The landowner can just sell the land without planning. The return is immediate but it will not benefit from the uplift in value arising from any future planning consent. An alternative, which is preferred by many housebuilders, is for the landowner to grant an option for the housebuilder to buy the land at its future market value once planning permission for development has been granted. The housebuilder may be obliged to pursue planning and there will be a mechanism to calculate the uplift in value to reward the landowner on sale. However, only the housebuilder can call for the option, so a landowner may be frustrated by factors beyond their control such as market conditions which do not suit the housebuilder or if the housebuilder wishes to delay exercise of the option to concentrate on another scheme.

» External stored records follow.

(** * LoanLink backend: session tokens, application lifecycle, notification fan-out

    A shallow embedding of the request handlers of the LoanLink server
    (the latest revision of the Express application) together with the
    parts of its collaborators the handlers rely on: the MongoDB driver
    (collections as lists of documents in natural order), the
    [jsonwebtoken] codec (tokens as symbolic signed payloads) and the
    host clock.

    Documents are finite maps from top-level field names to BSON values:
    scalars and arrays; embedded documents and dotted update paths are
    outside the modelled fragment. *)

From Stdlib Require Import ZArith String Ascii List Sorted Permutation Lia.
From Stdlib Require OrderedTypeEx.
From stdpp Require Import base option list gmap strings fin_maps pretty.

Local Open Scope string_scope.
Local Open Scope Z_scope.
Local Open Scope list_scope.

(** ** Values *)

(** An [ObjectId] is the number denoted by its 12 bytes. *)
Definition ObjectId := N.

(** The values a document field holds.  A JSON request body brings
    [VNull], [VBool], [VNum], [VStr] and arrays of them; [VDate]
    (milliseconds since the epoch) comes from [new Date()] and [VOid] from
    the driver. *)
Inductive value : Type :=
| VNull
| VBool (b : bool)
| VNum (n : Z)
| VStr (s : string)
| VDate (ms : Z)
| VOid (o : ObjectId)
| VArr (l : list value).

Fixpoint value_eq_dec (a b : value) {struct a} : {a = b} + {a <> b}.
Proof.
  decide equality; try apply Z.eq_dec; try apply N.eq_dec; try apply string_dec;
    try apply bool_dec.
  revert l0. induction l as [|x l IH]; intros [|y l0].
  - left; reflexivity.
  - right; discriminate.
  - right; discriminate.
  - destruct (value_eq_dec x y) as [->|Hn].
    + destruct (IH l0) as [->|Hn]; [left; reflexivity|right; congruence].
    + right; congruence.
Defined.

#[global] Instance value_eqdec : EqDecision value := value_eq_dec.

(** Induction on values, with the elements of an array as premises. *)
Fixpoint value_induction (P : value -> Prop)
    (Hnull : P VNull) (Hbool : forall b, P (VBool b)) (Hnum : forall n, P (VNum n))
    (Hstr : forall s, P (VStr s)) (Hdate : forall ms, P (VDate ms))
    (Hoid : forall o, P (VOid o))
    (Harr : forall l, Forall P l -> P (VArr l)) (v : value) {struct v} : P v :=
  match v with
  | VNull => Hnull
  | VBool b => Hbool b
  | VNum n => Hnum n
  | VStr s => Hstr s
  | VDate ms => Hdate ms
  | VOid o => Hoid o
  | VArr l =>
      Harr l ((fix all (l : list value) : Forall P l :=
                 match l with
                 | [] => @List.Forall_nil value P
                 | x :: l' =>
                     @List.Forall_cons value P x l'
                       (value_induction P Hnull Hbool Hnum Hstr Hdate Hoid Harr x) (all l')
                 end) l)
  end.

(** A document (and a parsed JSON object): field name to value.  A field
    that is absent reads as [undefined], that is [None]. *)
Abbreviation doc := (gmap string value).

(** [undefined] in a document or a query sent to the server is serialised
    as BSON null (the driver's default, [ignoreUndefined: false]). *)
Definition bson (o : option value) : value := default VNull o.

(** ** JavaScript primitives used by the handlers *)

(** ToBoolean: [!x], [if (x)], [x || y], [a && b]. *)
Definition truthy (o : option value) : bool :=
  match o with
  | None | Some VNull => false
  | Some (VBool b) => b
  | Some (VNum n) => negb (n =? 0)%Z
  | Some (VStr s) => negb (String.eqb s EmptyString)
  | Some (VDate _) | Some (VOid _) | Some (VArr _) => true
  end.

(** [a || b] on a possibly undefined left operand and a defined right one. *)
Definition js_or (a : option value) (b : value) : value :=
  match a with
  | Some v => if truthy a then v else b
  | None => b
  end.

(** [a === 'literal']. *)
Definition strict_eq_str (a : option value) (lit : string) : bool :=
  bool_decide (a = Some (VStr lit)).

Definition hex_char (d : N) : ascii :=
  if (d <? 10)%N then ascii_of_N (48 + d) else ascii_of_N (87 + d).

Fixpoint hex_digits (n : nat) (x : N) (acc : string) : string :=
  match n with
  | O => acc
  | S n' => hex_digits n' (x / 16)%N (String (hex_char (x mod 16)%N) acc)
  end.

(** [ObjectId.prototype.toHexString]: 24 lower-case hexadecimal digits. *)
Definition toHexString (o : ObjectId) : string := hex_digits 24 o EmptyString.

Definition hex_digit (c : ascii) : option N :=
  let n := N_of_ascii c in
  if ((48 <=? n) && (n <=? 57))%N then Some (n - 48)%N
  else if ((97 <=? n) && (n <=? 102))%N then Some (n - 87)%N
  else if ((65 <=? n) && (n <=? 70))%N then Some (n - 55)%N
  else None.

Fixpoint hex_value (s : string) (acc : N) : option N :=
  match s with
  | EmptyString => Some acc
  | String c s' =>
      match hex_digit c with
      | Some d => hex_value s' (16 * acc + d)%N
      | None => None
      end
  end.

(** [new ObjectId(s)] on a string: accepted exactly when [s] is 24
    hexadecimal characters; anything else makes the constructor throw. *)
Definition ObjectId_of_string (s : string) : option ObjectId :=
  if (String.length s =? 24)%nat then hex_value s 0%N else None.

(** The part of the host the handlers observe but do not control. *)
Record host : Type := Host {
  (** [process.env.JWT_SECRET], [process.env.NODE_ENV], [process.env.VERCEL] *)
  JWT_SECRET : option string;
  NODE_ENV : option string;
  VERCEL : option string;
  (** ToString of the runtime on a number and on a Date (the latter
      depends on the time zone of the host) *)
  Number_toString : Z -> string;
  Date_toString : Z -> string;
  (** milliseconds that pass before the n-th effect of a run completes *)
  latency : nat -> nat;
  (** whether the n-th effect of a run, when it is a store call, is
      rejected by the store (network or server failure) *)
  fault : nat -> bool
}.

(** ToString of a defined value; an array is its elements joined by
    commas, a null element giving the empty string. *)
Fixpoint value_toString (h : host) (v : value) {struct v} : string :=
  match v with
  | VNull => "null"
  | VBool true => "true"
  | VBool false => "false"
  | VNum n => Number_toString h n
  | VStr s => s
  | VDate ms => Date_toString h ms
  | VOid o => toHexString o
  | VArr l =>
      String.concat ","
        (map (fun x => match x with
                       | VNull => EmptyString
                       | _ => value_toString h x
                       end) l)
  end.

(** ToString, as applied by a template literal to [${e}]. *)
Definition ToString (h : host) (o : option value) : string :=
  match o with
  | None => "undefined"
  | Some v => value_toString h v
  end.

(** ** Outcomes *)

Inductive error : Type :=
| BSONError                 (* new ObjectId(s) on a malformed string *)
| DuplicateKey              (* E11000: the _id is already in the collection *)
| InvalidId                 (* an array as _id *)
| ImmutableField            (* a $set that would change _id *)
| StoreFailure              (* the store rejected or never answered the call *)
| SignError (msg : string). (* jwt.sign refused its arguments *)

Inductive result (A : Type) : Type :=
| Ok (a : A)
| Throw (e : error).
Arguments Ok {A} a.
Arguments Throw {A} e.

(** ** The document store

    A collection is the list of its documents in natural (insertion)
    order.  Each operation returns its result together with the
    collection it leaves behind, also when it throws. *)

(** A filter [{k1: v1, ..., kn: vn}]: every condition must hold. *)
Abbreviation query := (list (string * value)).

(** A stored value [x] satisfies the equality condition [v] when it is
    [v], or is an array with [v] among its elements. *)
Definition matches_value (x v : value) : bool :=
  bool_decide (x = v)
  || match x with
     | VArr l => existsb (fun e => bool_decide (e = v)) l
     | _ => false
     end.

(** [{k: v}] selects the documents whose field [k] satisfies [v];
    [{k: null}] also selects those without the field. *)
Definition matches_field (d : doc) (kv : string * value) : bool :=
  match d !! kv.1 with
  | Some x => matches_value x kv.2
  | None => bool_decide (kv.2 = VNull)
  end.

Definition matches (q : query) (d : doc) : bool := forallb (matches_field d) q.

Definition find_docs (q : query) (c : list doc) : list doc := List.filter (matches q) c.

Definition find_first (q : query) (c : list doc) : option doc := List.find (matches q) c.

(** [{ projection: { email: 1 } }] keeps [_id] and the listed field. *)
Definition project (k : string) (d : doc) : doc :=
  filter (fun kv => kv.1 = "_id" \/ kv.1 = k) d.

Definition oid_of (d : doc) : N :=
  match d !! "_id" with
  | Some (VOid o) => o
  | _ => 0%N
  end.

(** The identifier the driver generates for a document that has none: an
    ObjectId that no document of the collection carries. *)
Definition fresh_ObjectId (c : list doc) : ObjectId :=
  N.succ (fold_right N.max 0%N (map oid_of c)).

Definition has_id (i : value) (c : list doc) : bool :=
  existsb (fun d => bool_decide (d !! "_id" = Some i)) c.

(** Insert of one document: an [_id] that is missing or null is
    generated, a supplied one must be new and not an array.  Returns the
    inserted id. *)
Definition insert_doc (d : doc) (c : list doc) : result value * list doc :=
  match d !! "_id" with
  | None | Some VNull =>
      let i := VOid (fresh_ObjectId c) in (Ok i, c ++ [<["_id" := i]> d])
  | Some (VArr _) => (Throw InvalidId, c)
  | Some i =>
      if has_id i c then (Throw DuplicateKey, c) else (Ok i, c ++ [d])
  end.

(** Ordered bulk insert: stops at the first document that fails and keeps
    those inserted before it. *)
Fixpoint insert_docs (ds : list doc) (c : list doc) : result (list value) * list doc :=
  match ds with
  | [] => (Ok [], c)
  | d :: ds' =>
      match insert_doc d c with
      | (Ok i, c') =>
          let (r, c'') := insert_docs ds' c' in
          (match r with Ok l => Ok (i :: l) | Throw e => Throw e end, c'')
      | (Throw e, c') => (Throw e, c')
      end
  end.

Record UpdateResult : Type := mkUpdateResult {
  matchedCount : nat;
  modifiedCount : nat
}.

(** [{ $set: upd }] applied to [d]: the fields of [upd] replace or extend
    those of [d]. *)
Definition apply_set (upd d : doc) : doc := upd ∪ d.

(** The server refuses a [$set] that would change [_id]. *)
Definition set_allowed (upd d : doc) : bool :=
  match upd !! "_id" with
  | None => true
  | Some i => bool_decide (d !! "_id" = Some i)
  end.

Definition changed (d' d : doc) : nat := if decide (d' = d) then 0%nat else 1%nat.

(** [updateOne(q, { $set: upd })]: the first matching document is
    updated; it counts as modified when the update changed it. *)
Fixpoint update_one (q : query) (upd : doc) (c : list doc) : result UpdateResult * list doc :=
  match c with
  | [] => (Ok (mkUpdateResult 0 0), [])
  | d :: c' =>
      if matches q d then
        if set_allowed upd d
        then (Ok (mkUpdateResult 1 (changed (apply_set upd d) d)), apply_set upd d :: c')
        else (Throw ImmutableField, d :: c')
      else
        let (r, c'') := update_one q upd c' in (r, d :: c'')
  end.

(** [updateMany(q, { $set: upd })]: every matching document is updated. *)
Fixpoint update_many (q : query) (upd : doc) (c : list doc) : result UpdateResult * list doc :=
  match c with
  | [] => (Ok (mkUpdateResult 0 0), [])
  | d :: c' =>
      if matches q d then
        if set_allowed upd d then
          let (r, c'') := update_many q upd c' in
          (match r with
           | Ok u => Ok (mkUpdateResult (S (matchedCount u))
                           (changed (apply_set upd d) d + modifiedCount u))
           | Throw e => Throw e
           end, apply_set upd d :: c'')
        else (Throw ImmutableField, d :: c')
      else
        let (r, c'') := update_many q upd c' in (r, d :: c'')
  end.
(** * Coral reef analysis: bleaching estimator, morphology classifier, species resolver

    Shallow embedding of [health_analyzer.py], [coral_database_advanced.py]
    and the analysis steps of [coral_ai_pro.py].

    Modelling conventions.
    - Python [float] and [int] results of arithmetic are exact rationals [Q];
      [np.pi] is the binary64 constant it denotes.  Comparisons are the
      boolean comparisons of [Q].  The interpreter rounds every operation to
      binary64, so its numbers can differ from these in the last place (an
      exact 4 can come out as 3.9999999999999996): the statements relate
      the returned values to one another, and a bound meant to hold for the
      rounded values as well is stated with a margin.
    - [uint8] channels, image sizes and bounding boxes are [Z].
    - Python [str] is [string] (ASCII); status labels keep the source bytes.
    - What OpenCV, scikit-learn and the file system compute is passed in as
      section variables ([imread], [findContours], [KMeans_cluster_centers],
      ...); the per-pixel HSV conversion and [colorsys.rgb_to_hsv] are
      written out, since the claims evaluate them.
    - A call either returns a value or raises: [outcome].  What the
      methods print is left out. *)

From Stdlib Require Import ZArith QArith Qround Qminmax List String Ascii Bool Lia Lqa.
From Stdlib Require Import Sorted Permutation.
Import ListNotations.

(** ** Python prelude *)

Module Py.

Inductive exn : Type :=
| ZeroDivisionError.

Inductive outcome (A : Type) : Type :=
| Returns (a : A)
| Raises (e : exn).

Arguments Returns {A} a.
Arguments Raises {A} e.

Landowners may counter this by entering into a promotion agreement with a land promoter. The promoter, unlike the housebuilder does not buy the land but works in concert with the landowner. They will advise on the likelihood of obtaining planning and disposing of the land to third parties. The promoter's incentive is made through taking a percentage of the sale price - but the landowner may be asked to contribute upfront expenditure to secure planning, a cost which is normally met by a housebuilder in the option regime.
The preferred approach of energy companies is to seek an option to take a lease. A nominal option fee is paid upfront for a fixed option period, often one to two years. The rent under the lease is calculated per acre. In the meantime, planning permission is sought.
The leases themselves are typically for a term of around 25 years. This is a considerable time with no early termination right for the landowner (as the energy company must lay out the facility at considerable expense, this protects their investment) so careful thought should be given to the commitment. A lease for a wind turbine should restrict the demise just to the base itself. This will allow other uses around the site which could generate further income.
During the option period, the energy company is granted an exclusive licence to enter the premises for works, such as tests, required in connection with carrying out the development. The landowner should ensure that if the option is not exercised, the energy company pays compensation for damage to any crops and, if it is exercised, on expiry of the lease, the energy company removes all its equipment above and below ground. As wind turbines require deeper foundations than solar panels, reinstatement of the land after the lease term may represent a considerable sum and careful attention should be paid to this by the landowner.